Bir tanesi de Mezarlık Bidonuna serenat yapıyordu. Yıllarca bir kesimin insanını iradesinden dolayı "Bidon kafa" diye yaftalayan güveler, şimdi mezarlık bidonuna şiir yazıyor. Başlık öneriyorum "Yeşil Başlı Gövel İbrik".
Hatırlayalım, beyin hücreleri beyin boşluğuna yenildiği için, sadır olan zekâ cücüğüyle gazeteciliğini kombinleyen biri. Mezarlıkta ibrik görmenin zafer sarhoşluğuyla şiir yazdı. Zafere o kadar susamışlar ki bağışıklıklarını bidonla güçlendirmeye çalışıyorlar. Yeşil ibrik gören adam, İBB'nin misafir odası müdavimine çok dramatik bir şekilde uzun uzun teşekkür etti.
Buradan neyi anlıyoruz.
Ne yapmadığınızın farkında oluşunuz, yaptıklarınıza kahkahalarla gülüyor aslında.
İzmir'i gördünüz değil mi? Değişen tek şey su tankerinin arkasına dizilen kap kacak şekli. Bidondan damacanaya geçiş büyük devrim. Beyaz turşu bidonlarından su bekleme çilesini alıp damacanaya tevdi eden büyük sol.
İki türlü yıldızları seyredebilirsin biri göğe bakınca, diğeri de kafaya saksı düşünce demiştim. Şu sıralar saksı darbesi sonucunda gündüz vakti yıldız sayanlar taarruzundayız kabul.
Saçındaki maşayı çıkarıp eline alan yürüyen kısır tabağı teyzelerin genetik fanatizmi.
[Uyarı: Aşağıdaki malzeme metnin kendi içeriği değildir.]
(* ===== verification/Prelude.v ===== *)
(** * ktsense: verification library

    ktsense answers questions about Kotlin and Java repositories - outlines, symbol searches, traces
    of callers, dependency graphs, repository maps and context bundles - within a token budget. Its
    pure logic is the crate [ktsense-core]; the other crates feed it (tree-sitter extraction, a
    language server, file system walks) and serve its answers (a command line, a daemon, an MCP
    server). This library translates the logic of these crates into executable definitions and proves
    what makes each part correct.

    ** Parts and files

    - [Prelude]: characters, strings, decimal printing, checked [usize] arithmetic, automation.
    - [Collections]: comparators, the stable sort, [BTreeMap] and [BTreeSet] as sorted lists.
    - [Budget] ([budget.rs], [lib.rs]): [emit_within_budget] over any [TokenEstimator], and the
      byte-ratio estimator computed on binary64 floats.
    - [Text] ([text.rs]): [neutralize], [fence_for], [normalize_signature_layout].
    - [Graph] ([rank.rs]): [Graph::from_edges] and PageRank over a class of float operations.
    - [Scc] ([scc.rs]): the iterative Tarjan walk, strongly connected components and cycles.
    - [Skeleton] ([skeleton.rs]): the declaration model shared by every other part.
    - [References] ([references.rs], [filter.rs]): enclosing declarations, grouped references, the
      path-and-tests filter.
    - [Query] ([pick.rs], [symbol_search.rs]): resolving a picked name, ranking contained matches.
    - [Sites] ([text_refs.rs], [text_search.rs], [annotated.rs]): listings of text matches.
    - [Implementors] ([implementors.rs]): the breadth-first walk over supertype clauses.
    - [Imports] ([imports.rs]): import resolution and the dependency graph, over [Scc].
    - [JavaText] ([java_text.rs]): the Java lexer's states and the site classifier.
    - [JavaEnclosing], [JavaDeclarations] ([java_enclosing.rs]): the Java tokenizer, the enclosing
      scan and the declaration scan.
    - [Trace] ([trace.rs]): [build_trace] over [References], [Sites] and [Implementors].
    - [Render] ([render.rs], the skeleton writer): signatures, members, outlines and their notices.
    - [RepoMap] ([repo_map.rs]): ranking over [Imports] and [Graph], budgeted emission over [Budget],
      the focus section and the omission summary.
    - [Lines] ([render.rs]): the list lines shared by rendered answers.
    - [Context] ([context.rs]): the bundle about one symbol: its source, caller caps, priority order.
    - [Answers] ([render.rs]): the Markdown and Graphviz documents of every answer.
    - [Framing] ([ktsense-lsp/src/framing.rs], the read loop of [client.rs]): Content-Length frames.
    - [Client] ([ktsense-lsp/src/client.rs]): requests in flight over one engine stream, as interleaved steps.
    - [Cst], [Extract] ([ktsense-syntax/src/extract.rs]): syntax trees as the parser hands them over, and
      the walk that turns one into a [FileSkeleton].
    - [Classify] ([ktsense-syntax/src/classify.rs], [annotations.rs]): what kind of text a Kotlin site is in,
      and the declarations an annotation marks.
    - [Words], [Scan] ([ktsense-cli/src/text_refs.rs]): the whole-word scan of Kotlin and Java sources, the
      references it attributes to declarations and the answer for an unknown name.
    - [Files] ([ktsense-cli/src/main.rs], the walks): which files a command reads, and display paths.
    - [Symbols] ([ktsense-cli/src/symbols.rs]): engine candidates enriched from skeletons, selected and shown.
    - [Utf8]: the two UTF-8 decoders of the standard library.
    - [Locate] ([ktsense-lsp/src/symbols.rs]): the column of a name on a reported line.
    - [Engine] ([requests.rs], [passthrough.rs] of [ktsense-lsp], [ktsense-daemon/src/symbols.rs]): what is
      asked of the engine and how its replies and its printed output are read.
    - [Commands] ([ktsense-cli/src/main.rs], [identifiers.rs]): the one-shot commands, composed of the parts
      above over the files of a [World].
    - [Cache] ([ktsense-cli/src/cache.rs]): the daemon's parsed skeletons.
    - [Index] ([ktsense-lsp/src/progress.rs], [ktsense-daemon/src/engine.rs], [ktsense-cli/src/trace.rs]): the
      engine's index phase, the task that follows it and the waits for it, as interleaved steps.
    - [Subtypes] ([ktsense-cli/src/implementors.rs]): the type nodes of a workspace, closed by [Implementors].
    - [Session] ([ktsense-cli/src/trace.rs]): a trace's session over the engine, its skeleton cache and its
      resolution in process and on the warm daemon; [SessionSpec]: the trace it refines, level by level.
    - [Search] ([ktsense-cli/src/grep.rs], [context.rs]): the grep and context commands.
    - [Daemon] ([ktsense-daemon/src/wire.rs], [client.rs], [server.rs]): frames over a stream of reads, the two
      ends of a connection, the serving loops and the life of the socket.
    - [Placement] ([ktsense-daemon/src/placement.rs], [lib.rs]): where a root's socket goes.
    - [Routing] ([ktsense-cli/src/routing.rs], [status.rs]): [route] asks [Daemon]'s server, whose engine runs the
      commands on [Cache] and the warm session, and falls back to the in-process run.
    - [Citations] ([ktsense-mcp/src/citations.rs], [lib.rs]): the tool catalogue and the index of the files and
      lines an answer cites.
    - [Start] ([ktsense-cli/src/daemon.rs], [start] down to [await_liveness]): any number of starts of one root
      over the claim file, its locks and the socket, as interleaved system calls.
    - [Version] ([ktsense-lsp/src/version.rs]): the engine's version line and the gate it is judged by.
    - [Status] ([ktsense-cli/src/status.rs], the rest of [daemon.rs]): what is observed of an installation, what
      the lifecycle commands say and where a root's daemon is.
    - [Cli] ([ktsense-cli/src/main.rs]): the subcommands, [run] and what the process leaves.
    - [Mcp] ([ktsense-mcp/src/server.rs], [roots.rs]): the tools, the words they spell for the binary, and how
      what [Cli] left is presented, over [Citations].
    - [Server] ([ktsense-mcp/src/server.rs], [warm.rs]): the calls of a session as interleaved steps over the
      client's roots and the engines kept warm.

    ** How the code is read

    A [str] is the list of its Unicode scalar values; byte offsets are sums of UTF-8 lengths. A
    fallible computation returns [option]: [None] is a Rust [None] where the code returns one, and a
    panic (an index out of range, an underflow) where the code would panic; the comment at each such
    definition says which, and a theorem shows that the panic never happens. A [BTreeMap] is a sorted
    association list, a [HashMap] that is only looked up likewise. [usize] is a natural number, checked
    where the code checks it or where an underflow would panic; token sums are kept at 64 bits, and the two
    unchecked sums of the code, of a row and one ([one_based], 32 bits) and of a line index and [--around]
    ([window], [usize]), wrap as an optimised build does: the theorems over them say when they do not. Floats
    are the operations of the class [FloatOps]; what is proved of ranks is proved in exact arithmetic.
    A [char] test that needs the Unicode database is a parameter, the class [Unicode].

    ** Loops and fuel

    Loops over collections are folds or structural recursion. The others carry fuel, and a theorem
    shows the fuel is enough: Tarjan's walk by its count of unvisited nodes and unread edges
    ([walk_loop]), the implementor walk by the nodes still to expand ([bfs_loop]), and the scanners by
    the length of what is left to read ([tokenize_loop], [tokenize_chars], [scan_loop], [decl_loop],
    [decode_bytes]). A walk over a syntax tree carries the tree's weight, or the room left to the nesting
    limit the code enforces ([MAX_NESTING_DEPTH], [MAX_LOCAL_SCAN_DEPTH]); the file walks carry the pending
    entries within [MAX_TRAVERSAL_DEPTH]; [count_loop] carries the nodes of the tree; [serve_frames] carries the
    bytes of the stream, of which a frame takes four at least; [positions_loop] carries the length of the line.
    The waiting task of [Index], the requests of [Client], the starts of [Start] and the calls of [Server] have no fuel: they are steps of
    any interleaving, and a theorem bounds the steps of each ([LONGEST_START], [steps_left]).

    ** What the theorems show

    Budgets: a budgeted answer is the longest affordable prefix, its bound is exact and never above the
    budget, and maps and bundles built on it inherit that. Accounting: whatever an answer lists plus
    whatever it reports as omitted, capped, filtered or hidden is everything there was. Exactness:
    components, cycles, dependency edges, implementors, callers, picks and enclosing declarations are
    characterised independently of the algorithm that finds them. Order: answers are sorted as stated
    and do not depend on the order files were read in. Safety: rendered source cannot leave its line or
    its fence or its document, and a default outline is the same whatever the private declarations are (the private
    properties of a constructor apart, which it shows). Wire formats: what is framed is read back however the bytes
    arrive, and a fault loses nothing before it and fails what begins after it; a reply settles the request it answers,
    with what it says, and no other; a path survives its URI.
    Composition: the map command is the pure map of exactly the readable, parseable production files; a
    daemon that caches skeletons answers as the commands do on the files as they are at each request; the
    warm lookup and the engine process lead to the same candidates where they find the same declarations; and waiting for the index ends, with an
    answer that is never a race between the tasks. A session's mutable cache and counters refine a trace computed
    from the files alone, whose deeper levels never list a caller twice. The daemon: an exchange over the socket
    carries each outcome of the engine to the client in order, a daemon ends only when told, idle, faulted or
    refused its connections, and outlives any client, it never touches a socket that is not its own, and a routed
    command ends in the in-process answer once the engine has settled; of concurrent starts one at a time holds the
    claim, one wins, and each ends unless the daemon it found never greets it; status prints the daemon's own
    snapshot. The server: calls that ask for different things are spelled in different words, which name exactly the
    options asked for, an answer's index cites what its text cites, a syntax check's outcome and count are the
    report's, each root is warmed once and a call is about the client's roots as they are. Each theorem's comment
    states the conditions it takes; a lemma next to it, or a finding of the manifest, shows what happens without them.

    ** Not modelled

    Serialisation to JSON (an answer in JSON is the value it serialises), builder setters without logic,
    [debug_assert!], and the code that only moves data (spawning processes, the socket calls, the terminal: what
    they return is an argument). The argument parser and the MCP protocol with its schemas are third-party crates:
    [Cli] starts from the parsed command, and what [Mcp] proves of the words it spells does not say how they are parsed.
    The parser and its grammar are third-party code: they are the class [Grammar] with the laws
    [GrammarLaws] of a syntax tree, as the engine's replies are the class [EngineClient]. File names that
    are not UTF-8 are left out except in socket names, and so are regular expressions, which are a parameter. Line numbers are
    natural numbers except where the code narrows them. *)
From Stdlib Require Import Ascii String.
From stdpp Require Export base tactics list numbers option.
From stdpp Require Export sorting.
From Stdlib Require Export Lia Wf_nat.
Export String.StringSyntax Ascii.AsciiSyntax.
Elektrikler gitse jeneratör olarak bile devreye giremeyecekleri bize aydın diye yutturan işporta abajurudur bu parti.
Bir kilo muhallebi versen heykel yapıp buzluğa atacakların ufku kadardır bu parti. Üzerine olmayacak elbiseleri deneyip kabinden çıkmaya yüzü olmayanların halkın içine nasıl çıktıkları sorusuyla nakavt.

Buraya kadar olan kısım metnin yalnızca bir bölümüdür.